Task description:
In exact form, set down only those lines of the material that run from its first line to the line with "assert (src <>", inclusive.

__________________________________________________

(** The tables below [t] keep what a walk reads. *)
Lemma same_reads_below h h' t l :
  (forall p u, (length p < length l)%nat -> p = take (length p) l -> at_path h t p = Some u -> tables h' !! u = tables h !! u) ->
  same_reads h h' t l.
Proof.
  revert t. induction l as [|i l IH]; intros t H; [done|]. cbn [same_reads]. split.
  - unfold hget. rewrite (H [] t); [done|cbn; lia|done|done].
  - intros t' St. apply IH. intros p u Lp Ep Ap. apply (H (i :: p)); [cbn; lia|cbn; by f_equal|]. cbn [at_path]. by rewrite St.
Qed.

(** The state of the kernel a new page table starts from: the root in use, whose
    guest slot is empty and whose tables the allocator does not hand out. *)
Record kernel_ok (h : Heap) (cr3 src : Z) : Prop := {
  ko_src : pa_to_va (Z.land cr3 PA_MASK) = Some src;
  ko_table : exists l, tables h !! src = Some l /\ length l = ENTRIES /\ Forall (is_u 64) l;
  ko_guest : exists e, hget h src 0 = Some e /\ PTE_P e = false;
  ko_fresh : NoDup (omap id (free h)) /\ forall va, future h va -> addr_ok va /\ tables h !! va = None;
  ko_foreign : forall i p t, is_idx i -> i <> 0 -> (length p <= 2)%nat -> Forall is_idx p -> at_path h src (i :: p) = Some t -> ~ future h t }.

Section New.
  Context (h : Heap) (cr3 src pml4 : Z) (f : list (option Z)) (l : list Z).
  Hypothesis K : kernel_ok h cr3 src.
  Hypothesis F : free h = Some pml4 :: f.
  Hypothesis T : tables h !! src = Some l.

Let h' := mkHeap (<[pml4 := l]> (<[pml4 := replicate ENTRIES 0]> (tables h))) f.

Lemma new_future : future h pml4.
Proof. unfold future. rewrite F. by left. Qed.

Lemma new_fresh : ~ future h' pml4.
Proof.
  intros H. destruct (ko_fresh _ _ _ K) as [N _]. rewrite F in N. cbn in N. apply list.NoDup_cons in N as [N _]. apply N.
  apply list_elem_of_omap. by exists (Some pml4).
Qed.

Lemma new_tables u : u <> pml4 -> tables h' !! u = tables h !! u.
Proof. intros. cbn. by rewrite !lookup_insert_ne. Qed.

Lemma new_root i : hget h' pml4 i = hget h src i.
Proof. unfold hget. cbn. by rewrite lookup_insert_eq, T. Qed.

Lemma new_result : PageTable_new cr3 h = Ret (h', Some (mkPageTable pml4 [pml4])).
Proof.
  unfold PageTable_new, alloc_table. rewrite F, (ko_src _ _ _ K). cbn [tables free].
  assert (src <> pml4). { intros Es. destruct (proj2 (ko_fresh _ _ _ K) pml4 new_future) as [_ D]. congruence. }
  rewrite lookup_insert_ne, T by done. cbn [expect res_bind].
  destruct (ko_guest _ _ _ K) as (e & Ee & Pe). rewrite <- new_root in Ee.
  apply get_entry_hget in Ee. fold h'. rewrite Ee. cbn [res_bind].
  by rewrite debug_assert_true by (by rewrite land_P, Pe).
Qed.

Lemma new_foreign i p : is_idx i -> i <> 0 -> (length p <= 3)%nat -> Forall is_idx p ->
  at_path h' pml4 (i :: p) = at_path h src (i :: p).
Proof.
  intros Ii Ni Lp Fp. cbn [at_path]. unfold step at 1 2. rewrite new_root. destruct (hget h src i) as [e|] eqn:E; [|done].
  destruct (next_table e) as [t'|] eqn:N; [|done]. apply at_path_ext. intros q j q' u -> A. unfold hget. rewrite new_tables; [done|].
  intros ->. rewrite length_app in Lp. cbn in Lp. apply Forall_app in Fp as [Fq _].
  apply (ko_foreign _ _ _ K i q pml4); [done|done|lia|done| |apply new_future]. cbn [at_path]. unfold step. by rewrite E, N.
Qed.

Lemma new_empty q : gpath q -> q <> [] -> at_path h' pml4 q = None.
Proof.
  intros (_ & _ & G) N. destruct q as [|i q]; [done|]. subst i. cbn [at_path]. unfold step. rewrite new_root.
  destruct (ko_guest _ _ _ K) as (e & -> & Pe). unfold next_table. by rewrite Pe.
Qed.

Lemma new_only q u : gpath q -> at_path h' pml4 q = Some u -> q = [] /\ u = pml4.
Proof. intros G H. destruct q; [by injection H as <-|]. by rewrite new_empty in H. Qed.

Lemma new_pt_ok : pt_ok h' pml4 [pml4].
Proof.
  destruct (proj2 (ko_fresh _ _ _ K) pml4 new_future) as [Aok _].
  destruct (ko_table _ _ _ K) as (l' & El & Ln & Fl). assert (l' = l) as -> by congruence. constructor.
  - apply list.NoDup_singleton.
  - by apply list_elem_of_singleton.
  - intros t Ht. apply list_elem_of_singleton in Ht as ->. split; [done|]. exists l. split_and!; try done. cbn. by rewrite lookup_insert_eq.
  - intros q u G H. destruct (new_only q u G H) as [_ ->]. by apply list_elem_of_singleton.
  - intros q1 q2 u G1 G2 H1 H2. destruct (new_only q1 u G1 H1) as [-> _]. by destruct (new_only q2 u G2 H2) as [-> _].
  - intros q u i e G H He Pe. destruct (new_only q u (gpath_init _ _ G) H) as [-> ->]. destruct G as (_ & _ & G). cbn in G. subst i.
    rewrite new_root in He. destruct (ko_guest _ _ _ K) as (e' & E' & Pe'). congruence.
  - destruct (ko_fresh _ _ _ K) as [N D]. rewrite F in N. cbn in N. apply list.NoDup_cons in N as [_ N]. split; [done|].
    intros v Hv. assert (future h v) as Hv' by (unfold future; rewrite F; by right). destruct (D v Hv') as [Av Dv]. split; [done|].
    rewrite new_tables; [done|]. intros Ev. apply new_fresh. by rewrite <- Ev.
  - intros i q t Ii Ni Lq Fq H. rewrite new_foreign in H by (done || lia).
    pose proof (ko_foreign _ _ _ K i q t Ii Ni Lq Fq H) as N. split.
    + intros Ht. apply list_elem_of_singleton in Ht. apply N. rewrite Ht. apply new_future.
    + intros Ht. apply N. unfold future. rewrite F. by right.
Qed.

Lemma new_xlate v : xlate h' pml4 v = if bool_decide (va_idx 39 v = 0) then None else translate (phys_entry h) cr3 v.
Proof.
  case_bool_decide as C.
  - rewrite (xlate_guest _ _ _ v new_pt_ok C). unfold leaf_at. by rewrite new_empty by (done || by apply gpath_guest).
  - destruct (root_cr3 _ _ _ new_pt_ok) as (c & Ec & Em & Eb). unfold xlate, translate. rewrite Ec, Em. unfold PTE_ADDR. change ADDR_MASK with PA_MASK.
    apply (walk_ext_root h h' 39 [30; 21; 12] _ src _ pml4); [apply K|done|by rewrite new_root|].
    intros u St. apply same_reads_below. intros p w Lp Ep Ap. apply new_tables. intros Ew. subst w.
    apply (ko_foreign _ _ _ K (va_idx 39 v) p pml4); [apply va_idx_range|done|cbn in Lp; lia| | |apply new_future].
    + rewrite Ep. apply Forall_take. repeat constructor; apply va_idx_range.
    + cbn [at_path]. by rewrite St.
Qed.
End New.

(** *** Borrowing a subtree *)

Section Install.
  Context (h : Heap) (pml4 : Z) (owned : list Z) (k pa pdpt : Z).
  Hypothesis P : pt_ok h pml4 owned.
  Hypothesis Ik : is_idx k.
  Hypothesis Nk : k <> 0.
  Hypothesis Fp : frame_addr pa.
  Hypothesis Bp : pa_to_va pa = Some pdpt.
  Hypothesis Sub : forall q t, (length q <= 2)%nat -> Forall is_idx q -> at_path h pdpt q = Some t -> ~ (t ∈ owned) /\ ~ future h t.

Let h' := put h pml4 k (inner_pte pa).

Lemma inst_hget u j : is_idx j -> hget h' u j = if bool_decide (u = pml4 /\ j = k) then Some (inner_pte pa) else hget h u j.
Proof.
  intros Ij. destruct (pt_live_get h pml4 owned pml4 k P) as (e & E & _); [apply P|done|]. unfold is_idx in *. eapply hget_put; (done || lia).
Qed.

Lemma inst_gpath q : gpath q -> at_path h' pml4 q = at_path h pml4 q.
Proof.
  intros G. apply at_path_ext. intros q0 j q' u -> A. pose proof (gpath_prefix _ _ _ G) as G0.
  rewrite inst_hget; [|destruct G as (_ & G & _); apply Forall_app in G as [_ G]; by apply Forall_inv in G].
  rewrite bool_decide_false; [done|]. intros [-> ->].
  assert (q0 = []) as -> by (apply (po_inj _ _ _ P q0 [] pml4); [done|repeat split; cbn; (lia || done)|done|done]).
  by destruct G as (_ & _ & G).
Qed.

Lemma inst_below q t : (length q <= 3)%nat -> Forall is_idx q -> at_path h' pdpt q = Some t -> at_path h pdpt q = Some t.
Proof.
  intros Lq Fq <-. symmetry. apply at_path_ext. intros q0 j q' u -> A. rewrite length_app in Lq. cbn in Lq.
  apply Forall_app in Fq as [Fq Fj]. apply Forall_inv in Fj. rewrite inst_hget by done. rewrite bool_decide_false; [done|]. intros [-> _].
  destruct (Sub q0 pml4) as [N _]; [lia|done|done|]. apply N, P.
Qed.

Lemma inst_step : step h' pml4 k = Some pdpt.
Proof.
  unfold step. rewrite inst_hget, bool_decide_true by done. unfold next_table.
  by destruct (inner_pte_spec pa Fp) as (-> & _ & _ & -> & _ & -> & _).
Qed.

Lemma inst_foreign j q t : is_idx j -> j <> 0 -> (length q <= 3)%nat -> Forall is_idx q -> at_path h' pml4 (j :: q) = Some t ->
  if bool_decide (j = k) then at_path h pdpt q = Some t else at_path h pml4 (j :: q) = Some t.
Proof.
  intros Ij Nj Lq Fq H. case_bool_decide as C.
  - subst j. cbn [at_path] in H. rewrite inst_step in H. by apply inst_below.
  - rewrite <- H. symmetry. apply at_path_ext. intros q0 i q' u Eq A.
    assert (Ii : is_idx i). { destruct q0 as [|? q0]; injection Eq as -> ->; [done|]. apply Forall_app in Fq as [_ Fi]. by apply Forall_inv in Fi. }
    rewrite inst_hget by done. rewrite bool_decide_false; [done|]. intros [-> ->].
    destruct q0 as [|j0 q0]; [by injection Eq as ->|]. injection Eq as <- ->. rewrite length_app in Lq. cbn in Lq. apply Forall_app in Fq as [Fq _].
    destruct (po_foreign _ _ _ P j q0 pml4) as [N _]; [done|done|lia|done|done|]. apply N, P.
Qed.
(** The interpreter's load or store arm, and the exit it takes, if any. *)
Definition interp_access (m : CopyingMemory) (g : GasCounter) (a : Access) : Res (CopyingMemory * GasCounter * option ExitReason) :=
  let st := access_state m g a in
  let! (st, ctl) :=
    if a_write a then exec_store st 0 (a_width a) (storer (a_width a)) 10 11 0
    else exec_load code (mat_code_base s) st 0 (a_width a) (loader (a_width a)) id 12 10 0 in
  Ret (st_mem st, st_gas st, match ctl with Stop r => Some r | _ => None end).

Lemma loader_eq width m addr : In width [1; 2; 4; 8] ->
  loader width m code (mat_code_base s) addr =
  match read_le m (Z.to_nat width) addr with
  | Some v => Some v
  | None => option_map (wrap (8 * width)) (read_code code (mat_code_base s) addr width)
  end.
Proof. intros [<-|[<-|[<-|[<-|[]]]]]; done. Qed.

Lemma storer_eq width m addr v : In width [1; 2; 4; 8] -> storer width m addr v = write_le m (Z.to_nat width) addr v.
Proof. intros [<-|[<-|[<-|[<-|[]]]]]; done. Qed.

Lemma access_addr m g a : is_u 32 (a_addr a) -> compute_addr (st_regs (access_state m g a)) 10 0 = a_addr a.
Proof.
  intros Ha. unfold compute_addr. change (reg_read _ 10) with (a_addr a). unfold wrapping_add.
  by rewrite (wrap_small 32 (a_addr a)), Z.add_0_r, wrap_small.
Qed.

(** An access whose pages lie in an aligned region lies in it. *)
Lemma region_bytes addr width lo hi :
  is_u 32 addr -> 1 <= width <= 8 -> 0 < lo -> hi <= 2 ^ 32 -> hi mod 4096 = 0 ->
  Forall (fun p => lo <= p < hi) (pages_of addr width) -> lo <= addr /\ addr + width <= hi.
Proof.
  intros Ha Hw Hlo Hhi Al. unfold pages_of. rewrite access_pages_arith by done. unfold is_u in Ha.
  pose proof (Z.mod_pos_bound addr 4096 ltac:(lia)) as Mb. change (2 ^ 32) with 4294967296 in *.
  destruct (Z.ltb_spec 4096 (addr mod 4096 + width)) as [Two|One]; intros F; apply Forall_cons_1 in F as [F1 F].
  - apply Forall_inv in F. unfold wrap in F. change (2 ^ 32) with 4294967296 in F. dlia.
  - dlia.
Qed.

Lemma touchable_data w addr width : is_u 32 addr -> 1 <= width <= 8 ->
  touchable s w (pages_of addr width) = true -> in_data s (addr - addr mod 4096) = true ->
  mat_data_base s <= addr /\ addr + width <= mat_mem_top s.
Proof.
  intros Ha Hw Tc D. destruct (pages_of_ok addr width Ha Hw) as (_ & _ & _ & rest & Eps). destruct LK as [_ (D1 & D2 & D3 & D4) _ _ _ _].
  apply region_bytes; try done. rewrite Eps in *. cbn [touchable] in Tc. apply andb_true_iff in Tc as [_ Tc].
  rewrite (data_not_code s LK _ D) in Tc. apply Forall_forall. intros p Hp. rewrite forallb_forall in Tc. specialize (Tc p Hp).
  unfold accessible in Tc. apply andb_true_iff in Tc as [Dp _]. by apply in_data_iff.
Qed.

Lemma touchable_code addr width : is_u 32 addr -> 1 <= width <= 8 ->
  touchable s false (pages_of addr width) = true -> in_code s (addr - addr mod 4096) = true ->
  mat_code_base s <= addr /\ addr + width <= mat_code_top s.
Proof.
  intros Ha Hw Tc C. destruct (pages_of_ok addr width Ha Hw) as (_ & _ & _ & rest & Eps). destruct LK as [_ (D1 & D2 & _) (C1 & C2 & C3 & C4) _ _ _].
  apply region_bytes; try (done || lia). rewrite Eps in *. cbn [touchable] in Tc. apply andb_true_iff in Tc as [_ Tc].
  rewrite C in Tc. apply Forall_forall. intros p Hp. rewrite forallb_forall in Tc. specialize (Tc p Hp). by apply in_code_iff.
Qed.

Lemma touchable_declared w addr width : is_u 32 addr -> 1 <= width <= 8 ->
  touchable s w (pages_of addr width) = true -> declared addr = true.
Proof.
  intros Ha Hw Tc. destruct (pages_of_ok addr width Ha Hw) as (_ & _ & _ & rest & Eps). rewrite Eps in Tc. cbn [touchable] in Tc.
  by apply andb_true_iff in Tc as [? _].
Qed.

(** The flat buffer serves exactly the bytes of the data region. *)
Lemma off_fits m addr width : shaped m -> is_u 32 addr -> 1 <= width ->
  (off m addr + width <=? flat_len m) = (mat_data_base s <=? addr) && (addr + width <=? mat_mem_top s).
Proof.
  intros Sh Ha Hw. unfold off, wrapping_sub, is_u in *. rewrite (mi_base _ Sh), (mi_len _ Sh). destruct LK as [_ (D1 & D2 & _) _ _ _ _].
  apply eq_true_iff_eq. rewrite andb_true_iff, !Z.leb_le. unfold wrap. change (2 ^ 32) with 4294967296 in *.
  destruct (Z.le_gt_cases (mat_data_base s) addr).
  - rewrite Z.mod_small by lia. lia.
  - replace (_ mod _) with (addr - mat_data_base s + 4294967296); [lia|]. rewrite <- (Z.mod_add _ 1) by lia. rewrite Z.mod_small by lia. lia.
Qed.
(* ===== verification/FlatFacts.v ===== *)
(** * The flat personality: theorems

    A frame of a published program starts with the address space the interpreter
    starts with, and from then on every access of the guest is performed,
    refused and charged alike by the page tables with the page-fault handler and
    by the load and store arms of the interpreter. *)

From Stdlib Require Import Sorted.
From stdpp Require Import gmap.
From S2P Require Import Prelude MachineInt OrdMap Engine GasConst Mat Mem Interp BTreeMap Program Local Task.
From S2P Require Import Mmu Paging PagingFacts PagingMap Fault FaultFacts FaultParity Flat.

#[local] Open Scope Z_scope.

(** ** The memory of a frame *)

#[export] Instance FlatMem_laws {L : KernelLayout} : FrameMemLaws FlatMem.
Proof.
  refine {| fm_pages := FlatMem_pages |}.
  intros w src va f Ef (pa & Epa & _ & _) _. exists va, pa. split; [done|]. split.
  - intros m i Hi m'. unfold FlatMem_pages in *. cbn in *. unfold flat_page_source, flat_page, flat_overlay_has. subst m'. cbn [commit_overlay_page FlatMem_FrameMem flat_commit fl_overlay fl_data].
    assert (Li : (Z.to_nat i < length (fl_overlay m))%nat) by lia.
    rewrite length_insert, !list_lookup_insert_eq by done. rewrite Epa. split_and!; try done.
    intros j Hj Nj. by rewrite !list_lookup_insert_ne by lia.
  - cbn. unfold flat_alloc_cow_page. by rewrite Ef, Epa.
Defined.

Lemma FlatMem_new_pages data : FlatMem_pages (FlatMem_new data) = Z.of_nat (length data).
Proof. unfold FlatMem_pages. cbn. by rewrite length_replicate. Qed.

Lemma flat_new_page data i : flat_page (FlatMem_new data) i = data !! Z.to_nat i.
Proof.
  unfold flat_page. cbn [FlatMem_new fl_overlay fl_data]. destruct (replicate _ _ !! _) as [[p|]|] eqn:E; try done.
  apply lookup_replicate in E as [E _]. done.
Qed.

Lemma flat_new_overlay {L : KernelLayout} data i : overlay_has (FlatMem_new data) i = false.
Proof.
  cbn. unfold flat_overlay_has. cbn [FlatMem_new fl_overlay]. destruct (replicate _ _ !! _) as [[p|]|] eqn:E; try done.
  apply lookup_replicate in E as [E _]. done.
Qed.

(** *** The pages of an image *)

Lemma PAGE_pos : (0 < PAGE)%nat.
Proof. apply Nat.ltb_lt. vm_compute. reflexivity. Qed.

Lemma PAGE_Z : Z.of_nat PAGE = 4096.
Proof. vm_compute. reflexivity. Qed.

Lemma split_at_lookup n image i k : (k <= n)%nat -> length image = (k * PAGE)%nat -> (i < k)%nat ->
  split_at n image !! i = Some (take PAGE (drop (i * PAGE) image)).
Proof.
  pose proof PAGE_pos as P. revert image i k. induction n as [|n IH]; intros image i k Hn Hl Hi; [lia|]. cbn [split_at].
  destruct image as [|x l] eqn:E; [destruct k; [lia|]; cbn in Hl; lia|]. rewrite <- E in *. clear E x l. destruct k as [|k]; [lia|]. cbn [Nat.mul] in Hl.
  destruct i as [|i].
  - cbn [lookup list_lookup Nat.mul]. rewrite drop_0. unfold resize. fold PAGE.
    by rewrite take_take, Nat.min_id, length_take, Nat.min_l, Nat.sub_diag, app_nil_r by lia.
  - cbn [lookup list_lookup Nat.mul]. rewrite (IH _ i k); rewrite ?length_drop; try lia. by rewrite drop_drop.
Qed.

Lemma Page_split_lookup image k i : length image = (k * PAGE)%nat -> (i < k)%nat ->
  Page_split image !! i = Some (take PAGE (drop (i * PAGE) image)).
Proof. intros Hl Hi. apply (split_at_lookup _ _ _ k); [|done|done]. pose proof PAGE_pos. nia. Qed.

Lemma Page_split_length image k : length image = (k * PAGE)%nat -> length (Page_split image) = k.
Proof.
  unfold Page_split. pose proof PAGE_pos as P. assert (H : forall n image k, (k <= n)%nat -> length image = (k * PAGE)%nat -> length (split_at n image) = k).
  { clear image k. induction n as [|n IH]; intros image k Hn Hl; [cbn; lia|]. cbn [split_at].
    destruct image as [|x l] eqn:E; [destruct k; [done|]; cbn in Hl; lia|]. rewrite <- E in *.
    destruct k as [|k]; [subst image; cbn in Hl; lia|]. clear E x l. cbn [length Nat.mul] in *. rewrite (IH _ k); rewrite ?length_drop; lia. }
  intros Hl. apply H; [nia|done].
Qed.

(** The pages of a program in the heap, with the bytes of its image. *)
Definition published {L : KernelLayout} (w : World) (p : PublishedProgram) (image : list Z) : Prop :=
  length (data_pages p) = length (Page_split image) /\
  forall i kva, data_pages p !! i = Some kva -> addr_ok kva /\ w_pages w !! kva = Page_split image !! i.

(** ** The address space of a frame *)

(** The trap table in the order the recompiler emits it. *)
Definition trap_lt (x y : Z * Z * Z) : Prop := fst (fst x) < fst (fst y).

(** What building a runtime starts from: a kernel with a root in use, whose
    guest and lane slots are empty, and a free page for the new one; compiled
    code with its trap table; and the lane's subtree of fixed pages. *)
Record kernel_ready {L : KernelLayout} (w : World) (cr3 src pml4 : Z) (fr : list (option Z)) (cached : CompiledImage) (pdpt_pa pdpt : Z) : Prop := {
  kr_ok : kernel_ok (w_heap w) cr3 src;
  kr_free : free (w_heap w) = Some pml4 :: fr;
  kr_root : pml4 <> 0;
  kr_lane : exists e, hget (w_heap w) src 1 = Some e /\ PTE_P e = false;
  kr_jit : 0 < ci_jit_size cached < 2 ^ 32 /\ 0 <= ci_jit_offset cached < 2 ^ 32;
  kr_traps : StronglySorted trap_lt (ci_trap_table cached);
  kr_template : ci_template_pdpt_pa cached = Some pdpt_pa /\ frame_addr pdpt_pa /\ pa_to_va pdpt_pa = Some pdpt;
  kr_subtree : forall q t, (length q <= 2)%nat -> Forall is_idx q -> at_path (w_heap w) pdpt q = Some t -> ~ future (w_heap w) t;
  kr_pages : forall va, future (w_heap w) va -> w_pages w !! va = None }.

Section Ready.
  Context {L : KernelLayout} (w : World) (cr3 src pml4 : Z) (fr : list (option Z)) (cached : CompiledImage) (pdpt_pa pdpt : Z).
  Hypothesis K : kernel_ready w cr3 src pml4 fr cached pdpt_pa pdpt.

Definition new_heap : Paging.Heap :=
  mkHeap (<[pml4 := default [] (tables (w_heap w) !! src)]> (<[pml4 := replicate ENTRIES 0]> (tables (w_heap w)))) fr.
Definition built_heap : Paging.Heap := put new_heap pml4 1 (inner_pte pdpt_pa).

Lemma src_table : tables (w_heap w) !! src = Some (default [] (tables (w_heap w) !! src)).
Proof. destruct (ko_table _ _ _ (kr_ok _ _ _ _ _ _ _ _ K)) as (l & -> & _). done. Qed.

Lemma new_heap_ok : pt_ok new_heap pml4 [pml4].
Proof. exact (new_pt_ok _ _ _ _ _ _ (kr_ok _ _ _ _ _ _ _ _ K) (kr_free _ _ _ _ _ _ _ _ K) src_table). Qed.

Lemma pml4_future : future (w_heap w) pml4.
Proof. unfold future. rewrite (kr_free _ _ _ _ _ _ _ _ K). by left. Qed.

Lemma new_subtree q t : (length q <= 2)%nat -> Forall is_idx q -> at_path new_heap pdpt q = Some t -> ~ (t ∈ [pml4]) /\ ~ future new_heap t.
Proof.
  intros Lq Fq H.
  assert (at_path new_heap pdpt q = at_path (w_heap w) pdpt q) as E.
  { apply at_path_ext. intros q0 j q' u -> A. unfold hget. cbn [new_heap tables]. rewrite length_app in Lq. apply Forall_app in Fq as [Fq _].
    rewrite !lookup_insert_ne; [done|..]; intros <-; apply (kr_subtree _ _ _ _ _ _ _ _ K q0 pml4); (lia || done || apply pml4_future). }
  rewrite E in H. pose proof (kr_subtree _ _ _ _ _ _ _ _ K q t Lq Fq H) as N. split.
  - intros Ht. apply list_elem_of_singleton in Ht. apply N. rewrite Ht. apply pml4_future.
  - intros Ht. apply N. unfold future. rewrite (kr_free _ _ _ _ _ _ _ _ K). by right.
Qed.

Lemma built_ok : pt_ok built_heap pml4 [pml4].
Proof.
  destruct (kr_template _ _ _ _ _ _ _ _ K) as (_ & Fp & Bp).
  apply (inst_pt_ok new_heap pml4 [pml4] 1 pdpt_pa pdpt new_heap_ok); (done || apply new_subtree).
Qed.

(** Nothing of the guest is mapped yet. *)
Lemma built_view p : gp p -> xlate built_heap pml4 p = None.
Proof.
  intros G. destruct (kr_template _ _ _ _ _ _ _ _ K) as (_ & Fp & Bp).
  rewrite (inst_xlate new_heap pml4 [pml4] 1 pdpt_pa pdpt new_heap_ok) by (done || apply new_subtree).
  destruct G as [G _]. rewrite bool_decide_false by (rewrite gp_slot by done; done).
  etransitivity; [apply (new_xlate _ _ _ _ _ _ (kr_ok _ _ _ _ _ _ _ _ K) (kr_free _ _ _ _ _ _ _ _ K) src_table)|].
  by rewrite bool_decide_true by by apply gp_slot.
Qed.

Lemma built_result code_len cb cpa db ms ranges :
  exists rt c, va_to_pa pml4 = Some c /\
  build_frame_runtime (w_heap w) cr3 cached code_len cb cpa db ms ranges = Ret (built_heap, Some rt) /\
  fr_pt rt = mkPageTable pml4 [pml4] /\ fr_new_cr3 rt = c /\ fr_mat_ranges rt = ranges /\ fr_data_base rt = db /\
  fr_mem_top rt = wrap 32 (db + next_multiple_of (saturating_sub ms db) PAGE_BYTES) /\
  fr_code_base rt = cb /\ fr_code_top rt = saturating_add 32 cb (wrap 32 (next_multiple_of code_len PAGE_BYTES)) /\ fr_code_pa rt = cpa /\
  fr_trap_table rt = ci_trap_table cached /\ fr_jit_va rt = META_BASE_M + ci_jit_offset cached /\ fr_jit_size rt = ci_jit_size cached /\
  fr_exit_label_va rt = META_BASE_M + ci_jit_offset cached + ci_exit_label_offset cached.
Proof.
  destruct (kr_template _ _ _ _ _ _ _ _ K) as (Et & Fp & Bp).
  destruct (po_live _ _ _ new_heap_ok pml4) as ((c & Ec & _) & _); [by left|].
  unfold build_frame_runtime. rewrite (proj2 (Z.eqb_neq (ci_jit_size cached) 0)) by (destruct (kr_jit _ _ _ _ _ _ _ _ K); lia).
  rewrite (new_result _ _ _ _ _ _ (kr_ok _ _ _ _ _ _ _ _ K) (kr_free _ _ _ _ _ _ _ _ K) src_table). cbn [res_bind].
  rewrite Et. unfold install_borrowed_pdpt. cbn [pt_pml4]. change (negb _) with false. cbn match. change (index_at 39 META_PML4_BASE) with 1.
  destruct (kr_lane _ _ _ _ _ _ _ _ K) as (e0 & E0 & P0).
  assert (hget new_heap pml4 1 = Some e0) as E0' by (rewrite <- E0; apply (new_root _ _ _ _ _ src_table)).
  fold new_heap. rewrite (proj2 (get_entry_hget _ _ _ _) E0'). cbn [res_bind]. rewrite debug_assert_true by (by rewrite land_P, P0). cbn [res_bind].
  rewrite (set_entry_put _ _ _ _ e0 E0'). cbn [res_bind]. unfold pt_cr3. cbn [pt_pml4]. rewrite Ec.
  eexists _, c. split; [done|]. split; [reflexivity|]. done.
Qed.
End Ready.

__________________________________________________

Written response:
(** The tables below [t] keep what a walk reads. *)
Lemma same_reads_below h h' t l :
  (forall p u, (length p < length l)%nat -> p = take (length p) l -> at_path h t p = Some u -> tables h' !! u = tables h !! u) ->
  same_reads h h' t l.
Proof.
  revert t. induction l as [|i l IH]; intros t H; [done|]. cbn [same_reads]. split.
  - unfold hget. rewrite (H [] t); [done|cbn; lia|done|done].
  - intros t' St. apply IH. intros p u Lp Ep Ap. apply (H (i :: p)); [cbn; lia|cbn; by f_equal|]. cbn [at_path]. by rewrite St.
Qed.

(** The state of the kernel a new page table starts from: the root in use, whose
    guest slot is empty and whose tables the allocator does not hand out. *)
Record kernel_ok (h : Heap) (cr3 src : Z) : Prop := {
  ko_src : pa_to_va (Z.land cr3 PA_MASK) = Some src;
  ko_table : exists l, tables h !! src = Some l /\ length l = ENTRIES /\ Forall (is_u 64) l;
  ko_guest : exists e, hget h src 0 = Some e /\ PTE_P e = false;
  ko_fresh : NoDup (omap id (free h)) /\ forall va, future h va -> addr_ok va /\ tables h !! va = None;
  ko_foreign : forall i p t, is_idx i -> i <> 0 -> (length p <= 2)%nat -> Forall is_idx p -> at_path h src (i :: p) = Some t -> ~ future h t }.

Section New.
  Context (h : Heap) (cr3 src pml4 : Z) (f : list (option Z)) (l : list Z).
  Hypothesis K : kernel_ok h cr3 src.
  Hypothesis F : free h = Some pml4 :: f.
  Hypothesis T : tables h !! src = Some l.

Let h' := mkHeap (<[pml4 := l]> (<[pml4 := replicate ENTRIES 0]> (tables h))) f.

Lemma new_future : future h pml4.
Proof. unfold future. rewrite F. by left. Qed.

Lemma new_fresh : ~ future h' pml4.
Proof.
  intros H. destruct (ko_fresh _ _ _ K) as [N _]. rewrite F in N. cbn in N. apply list.NoDup_cons in N as [N _]. apply N.
  apply list_elem_of_omap. by exists (Some pml4).
Qed.

Lemma new_tables u : u <> pml4 -> tables h' !! u = tables h !! u.
Proof. intros. cbn. by rewrite !lookup_insert_ne. Qed.

Lemma new_root i : hget h' pml4 i = hget h src i.
Proof. unfold hget. cbn. by rewrite lookup_insert_eq, T. Qed.

Lemma new_result : PageTable_new cr3 h = Ret (h', Some (mkPageTable pml4 [pml4])).
Proof.
  unfold PageTable_new, alloc_table. rewrite F, (ko_src _ _ _ K). cbn [tables free].
  assert (src <> pml4). { intros Es. destruct (proj2 (ko_fresh _ _ _ K) pml4 new_future) as [_ D]. congruence. }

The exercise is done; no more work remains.